Navigating the Trade Show Landscape: Insights from Doug Foley, President of Giant Goat

Trade shows are experiencing a resurgence following the challenges posed by the COVID-19 pandemic. However, companies continue to grapple with familiar obstacles as they navigate these events. We sat down with Giant Goat President, Doug Foley, to discuss the common struggles companies face during trade shows and explore strategies for creating impactful experiences for attendees. Doug shares his expertise on pre-show planning, techniques for engaging visitors during the event, and the critical importance of post-show follow-up.

Q: Could you tell us about some of the challenges companies face as trade shows regain popularity after the pandemic?

A: It’s ironic that companies struggle with the same issues both pre and post COVID. Poor booth attendance, lack of engagement, and inconsistent experiences continue to hinder their success. Walking through a trade show can be frustrating, with booths resembling high school hallways divided into cliques. Some booths have salespeople huddled in corners, while others have overeager staff in your face. The key problem is that many companies fail to view trade shows as experiences and neglect proper planning. By clarifying their goals and reverse engineering the process, they can address these challenges effectively.

Q: What should companies do to create impactful trade show experiences, considering their goals and the preferences of attendees?

A: Companies need to be crystal clear about their trade show goals. Whether it’s brand awareness or generating sales, the approach will differ. For brand awareness, creating a fun and engaging experience with salespeople to interact with is essential. However, if the goal is to secure commitments or close deals, a more intimate and focused approach with sales offices and meeting rooms would be more suitable. These are two distinct experiences, and companies must choose one or develop separate strategies. Pre-show planning, on-site experience, and post-show follow-up should align with the chosen approach.

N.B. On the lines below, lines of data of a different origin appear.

Definition validTransitions : list (string * list string) :=
  [("booked", ["confirmed"; "cancelled"]);
   ("confirmed", ["picked"; "cancelled"]);
   ("picked", ["delivered"; "cancelled"]);
   ("delivered", []);
   ("cancelled", [])].

(** [validTransitions[key]] *)
Fixpoint property (obj : list (string * list string)) (key : string) : option (list string) :=
  match obj with
  | [] => None
  | (k, v) :: rest => if String.eqb k key then Some v else property rest key
  end.

#[local] Arguments property _ _ : simpl never.

(** [`${status}`] *)
Definition interpolate (v : option string) : string := default "undefined" v.

(** [user.role === 'admin' ||
     (user.role === 'agent' && existingOrder.agent_id === user.id) ||
     (user.role === 'farmer' && existingOrder.product.farmer_id === user.id)] *)
Definition canUpdate (user : ReqUser) (existingOrder : JoinedOrder) : M bool :=
  let row := order (joined_row existingOrder) in
  if String.eqb (role user) "admin" then ret true
  else if String.eqb (role user) "agent"
          && bool_decide (Order.agent_id row = Some (id user)) then ret true
  else if String.eqb (role user) "farmer" then
    match product existingOrder with
    | Some p => ret (String.eqb (Product.farmer_id p) (id user))
    | None => throw TypeError
    end
  else ret false.

Definition updateOrderStatus (user : ReqUser) (k : string) (body : OrderUpdate.t)
  : M (Response (option JoinedOrder)) :=
  let status := OrderUpdate.status body in
  let agent_notes := OrderUpdate.agent_notes body in
  (* Get existing order *)
  r <- selectOrder k ;;
  existingOrder <- orThrow r (AppError "Order not found" 404 "ORDER_NOT_FOUND") ;;
  let row := order (joined_row existingOrder) in
  (* Check permissions *)
  canUpdate <- canUpdate user existingOrder ;;
  when (negb canUpdate)
    (throw (AppError "Insufficient permissions to update this order" 403
              "INSUFFICIENT_PERMISSIONS")) ;;;
  (* Validate status transitions *)
  let currentStatus := Order.status row in
  allowed <-
    match property validTransitions currentStatus with
    | Some targets => ret targets
    | None => throw TypeError
    end ;;
  when (negb (from_option (includes allowed) false status))
    (throw (AppError ("Cannot change status from " ++ currentStatus ++ " to "
                        ++ interpolate status) 400 "INVALID_STATUS_TRANSITION")) ;;;
  (* Update order *)
  let updateData (o : Order.t) :=
    Order.mk (Order.product_id o) (Order.customer_id o) (Order.agent_id o)
      (Order.quantity o) (Order.unit_price o) (Order.total_price o)
      (Order.commission o) (Order.commission_rate o)
      (default (Order.status o) status)
      (Order.delivery_address o) (Order.customer_notes o)
      (match truthy agent_notes with
       | Some notes => Some notes
       | None => Order.agent_notes o
       end) in
  r <- updateOrder k updateData ;;
  when (error r) (throw (AppError "Failed to update order" 500 "UPDATE_FAILED")) ;;;
  ret (mkResponse 200 (data r)).

Definition assignAgent (user : ReqUser) (k : string) (agent_id : string)
  : M (Response (option JoinedOrder)) :=
  (* Only customers and admins can assign agents *)
  when (negb (String.eqb (role user) "customer") && negb (String.eqb (role user) "admin"))
    (throw (AppError "Only customers and admins can assign agents" 403
              "INSUFFICIENT_PERMISSIONS")) ;;;
  (* Get existing order *)
  r <- selectOrder k ;;
  existingOrder <- orThrow r (AppError "Order not found" 404 "ORDER_NOT_FOUND") ;;
  let row := order (joined_row existingOrder) in
  (* Check if customer owns this order (if not admin) *)
  when (String.eqb (role user) "customer"
        && negb (String.eqb (Order.customer_id row) (id user)))
    (throw (AppError "You can only assign agents to your own orders" 403 "ACCESS_DENIED")) ;;;
  (* Validate agent *)
  r <- selectActiveAgent agent_id ;;
  agent <- orThrow r (AppError "Agent not found or inactive" 404 "AGENT_NOT_FOUND") ;;
  (* Check if agent is in the same district as the product *)
  district <-
    match product existingOrder with
    | Some p => ret (Product.district_id p)
    | None => throw TypeError
    end ;;
  when (negb (bool_decide (User.district_id agent = Some district)))
    (throw (AppError "Agent must be from the same district as the product" 400
              "AGENT_DISTRICT_MISMATCH")) ;;;
  (* Calculate commission *)
  let commission_rate := COMMISSION_RATE in
  let commission := ((Order.total_price row * commission_rate) / Qc_of_Z 100)%Qc in
  (* Update order *)
  r <- updateOrder k
         (λ o, Order.mk (Order.product_id o) (Order.customer_id o) (Some agent_id)
                 (Order.quantity o) (Order.unit_price o) (Order.total_price o)
                 commission commission_rate (Order.status o)
                 (Order.delivery_address o) (Order.customer_notes o)
                 (Order.agent_notes o)) ;;
  when (error r) (throw (AppError "Failed to assign agent" 500 "ASSIGN_FAILED")) ;;;
  ret (mkResponse 200 (data r)).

Q: Let’s delve deeper into these three important stages: pre-show planning, on-site experience, and post-show follow-up. Could you discuss each stage and what should be included?

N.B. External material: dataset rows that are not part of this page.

(** A function without repeated values on a list is injective there. *)
Lemma NoDup_fmap_elem {A B} (l : list A) (f : A → B) x y :
  NoDup (f <$> l) → x ∈ l → y ∈ l → f x = f y → x = y.
Proof.
  induction l as [|a l IH]; csimpl; [by intros _ ?%elem_of_nil|].
  intros [Hn Hd]%NoDup_cons [->|Hx]%elem_of_cons [->|Hy]%elem_of_cons E; [done| | |auto].
  - destruct Hn. rewrite E. by apply list_elem_of_fmap_2.
  - destruct Hn. rewrite <- E. by apply list_elem_of_fmap_2.
Qed.

Lemma last_cons_elem {A} (x d : A) (l : list A) : l ≠ [] → List.last (x :: l) d ∈ l.
Proof.
  intros Hne. destruct l as [|y l] using rev_ind; [done|].
  rewrite app_comm_cons, List.last_last. apply elem_of_app. right. by left.
Qed.

(** Sorting forgets the order, and only the order. *)
Lemma merge_sort_perm {A} (R : relation A) `{!RelDecision R, !Total R, !Transitive R, !AntiSymm (=) R} (a b : list A) :
  merge_sort R a = merge_sort R b ↔ a ≡ₚ b.
Proof.
  split; intros E.
  - by rewrite <- (merge_sort_Permutation R a), E, merge_sort_Permutation.
  - apply (StronglySorted_unique R); try apply StronglySorted_merge_sort; try apply _.
    by rewrite !merge_sort_Permutation.
Qed.

(** Setting a list of keys, one after the other. *)
Lemma map_get_foldl_set {K V X} `{EqDecision K} (key : X → K) (val : X → V) (l : list X) (m : list (K * V)) i :
  map_get i (foldl (λ m x, map_set (key x) (val x) m) m l) = map_get i m ∧ i ∉ key <$> l ∨
  ∃ x, x ∈ l ∧ key x = i ∧ map_get i (foldl (λ m x, map_set (key x) (val x) m) m l) = Some (val x).
Proof.
  revert m. induction l as [|y l IH]; intros m; csimpl.
  { left. split; [done|apply not_elem_of_nil]. }
  destruct (IH (map_set (key y) (val y) m)) as [[E Hn]|(x & Hx & Hk & E)].
  - rewrite E, map_get_set. case_decide as Hd.
    + right. exists y. subst i. split_and!; [by left|done|done].
    + left. split; [done|]. by apply not_elem_of_cons.
  - right. exists x. split_and!; [by right|done|done].
Qed.

Lemma NoDup_foldl_set {K V X} `{EqDecision K} (key : X → K) (val : X → V) (l : list X) (m : list (K * V)) :
  NoDup m.*1 → NoDup (foldl (λ m x, map_set (key x) (val x) m) m l).*1.
Proof. revert m. induction l as [|y l IH]; intros m Hn; simpl; [done|]. apply IH. by apply NoDup_map_set. Qed.

Lemma elem_of_foldl_set_keys {K V X} `{EqDecision K} (key : X → K) (val : X → V) (l : list X) (m : list (K * V)) i :
  i ∈ (foldl (λ m x, map_set (key x) (val x) m) m l).*1 ↔ i ∈ m.*1 ∨ i ∈ key <$> l.
Proof.
  revert m. induction l as [|y l IH]; intros m; csimpl; [rewrite elem_of_nil; naive_solver|].
  rewrite IH, elem_of_map_keys_set, elem_of_cons. naive_solver.
Qed.

(** * Automation *)

Create HintDb swarm discriminated.
#[export] Hint Resolve NoDup_map_set NoDup_map_delete NoDup_set_add NoDup_set_of_list : swarm.
#[export] Hint Rewrite @map_get_set_eq @elem_of_set_add @elem_of_set_of_list
  @elem_of_map_keys_set @elem_of_map_keys_delete : swarm.

(** Split every conditional and every [let?] of the goal or of [H], discarding
    the branches that throw. *)
Ltac run_step :=
  match goal with
  | H : context [match ?x with Ok _ => _ | Err _ => _ end] |- _ =>
      let E := fresh "E" in destruct x eqn:E; try discriminate H
  | H : context [if decide ?P then _ else _] |- _ =>
      destruct (decide P); try discriminate H
  | H : context [if ?b then _ else _] |- _ =>
      let E := fresh "E" in destruct b eqn:E; try discriminate H
  | H : Ok _ = Ok _ |- _ => injection H as H; try subst
  | H : Err _ = Ok _ |- _ => discriminate H
  | H : Ok _ = Err _ |- _ => discriminate H
  | H : throw _ = Ok _ |- _ => discriminate H
  end.
Ltac run := repeat run_step.

(** * Accumulated differences

    The constant-time comparisons accumulate [diff |= x ^ y]. *)

Lemma int32_sign z : (- 2 ^ 31 <= z < 2 ^ 31)%Z <-> (Z.shiftr z 31 = 0 \/ Z.shiftr z 31 = -1)%Z.
Proof.
  rewrite Z.shiftr_div_pow2 by lia. change (2 ^ 31)%Z with 2147483648%Z.
  split; intros; Z.div_mod_to_equations; lia.
Qed.

Lemma js_or_range a b : (- 2 ^ 31 <= js_or a b < 2 ^ 31)%Z.
Proof.
  unfold js_or. pose proof (to_int32_range a) as Ha%int32_sign. pose proof (to_int32_range b) as Hb%int32_sign.
  apply int32_sign. rewrite Z.shiftr_lor. destruct Ha as [-> | ->], Hb as [-> | ->]; vm_compute; tauto.
Qed.

Lemma js_xor_range a b : (- 2 ^ 31 <= js_xor a b < 2 ^ 31)%Z.
Proof.
  unfold js_xor. pose proof (to_int32_range a) as Ha%int32_sign. pose proof (to_int32_range b) as Hb%int32_sign.
  apply int32_sign. rewrite Z.shiftr_lxor. destruct Ha as [-> | ->], Hb as [-> | ->]; vm_compute; tauto.
Qed.

Lemma js_xor_eq_0 a b : (js_xor a b = 0)%Z <-> to_int32 a = to_int32 b.
Proof. unfold js_xor. apply Z.lxor_eq_0_iff. Qed.

Lemma js_or_eq_0 a b :
  (- 2 ^ 31 <= a < 2 ^ 31)%Z -> (- 2 ^ 31 <= b < 2 ^ 31)%Z -> (js_or a b = 0)%Z <-> (a = 0 /\ b = 0)%Z.
Proof. intros. unfold js_or. rewrite !to_int32_small by lia. apply Z.lor_eq_0_iff. Qed.

(** The accumulator ends at zero exactly when it started there and every
    compared pair agrees as 32-bit integers. *)
Lemma foldl_diff {A} (f g : A -> Z) (l : list A) d :
  (- 2 ^ 31 <= d < 2 ^ 31)%Z ->
  (foldl (fun d x => js_or d (js_xor (f x) (g x))) d l = 0)%Z <->
  d = 0%Z /\ Forall (fun x => to_int32 (f x) = to_int32 (g x)) l.
Proof.
  revert d. induction l as [|x l IH]; intros d Hd; simpl.
  - split; [by intros ->|naive_solver].
  - rewrite IH by apply js_or_range. rewrite js_or_eq_0 by (done || apply js_xor_range).
    rewrite js_xor_eq_0, Forall_cons. tauto.
Qed.

(** * Comparisons of [num]s that are integers *)

Lemma num_lt_Z (a b : Z) : num_lt a b = (a <? b)%Z.
Proof.
  unfold num_lt, num_of_Z. destruct (Z.ltb_spec a b).
  - apply negb_true_iff, not_true_iff_false. rewrite Qle_bool_iff, <- Zle_Qle. lia.
  - apply negb_false_iff. rewrite Qle_bool_iff, <- Zle_Qle. lia.
Qed.

Lemma num_le_Z (a b : Z) : num_le a b = (a <=? b)%Z.
Proof.
  unfold num_le, num_of_Z. destruct (Z.leb_spec a b).
  - rewrite Qle_bool_iff, <- Zle_Qle. lia.
  - apply not_true_iff_false. rewrite Qle_bool_iff, <- Zle_Qle. lia.
Qed.

Lemma num_is_integer_Z (a : Z) : num_is_integer a = true.
Proof. unfold num_is_integer, num_of_Z. rewrite Qfloor_Z. apply Qeq_bool_iff. done. Qed.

A: Pre-show planning is often overlooked but crucial. Companies must have an email sequence to invite people to their booth or related events before the show. It’s vital to communicate the presence, location, and reasons why attendees should visit the booth. Leveraging social media and show promotion opportunities is also essential. On to the on-site experience, it’s crucial to create a memorable and engaging atmosphere. Simple tactics like offering coffee or popcorn that stimulate sensory experiences can draw people in. Using game shows, live interviews, or unique activities related to the brand can serve as effective pattern interrupts. Finally, post-show follow-up is frequently neglected. Companies must have a well-defined follow-up sequence and execute it diligently. The key is to do what you say you’ll do, promptly following up with leads and delivering on promises. Direct mail, especially personalized and handwritten notes, can make a significant impact.

Q: Are there any alternative approaches to trade shows that you’ve seen work well?

A: Absolutely. Instead of confining efforts solely to the booth, companies can have their salespeople actively engage with attendees throughout the event. Attending other events or hosting impromptu gatherings can help foster connections. Securing speaking gigs at the show elevates a company’s authority and offers an opportunity to drive traffic to the booth. The focus should be on creating a connected experience that goes beyond the booth space and utilizes the presence of the target audience. Thinking creatively and aligning activities with the brand can yield exceptional results.

Q: Any final thoughts or advice you’d like to share?

A: Have fun! Trade shows are an excellent opportunity to meet new people, expand networks, and form valuable connections. Even for introverts like me, it’s important to approach trade shows with a positive mindset and enjoy the experience. Take the time to build relationships, make new friends, and explore potential partnerships. Trade shows can be memorable and enjoyable occasions, so embrace the opportunity to have fun while achieving your business goals. Remember, a positive and enthusiastic attitude can go a long way in making the most out of your trade show experience.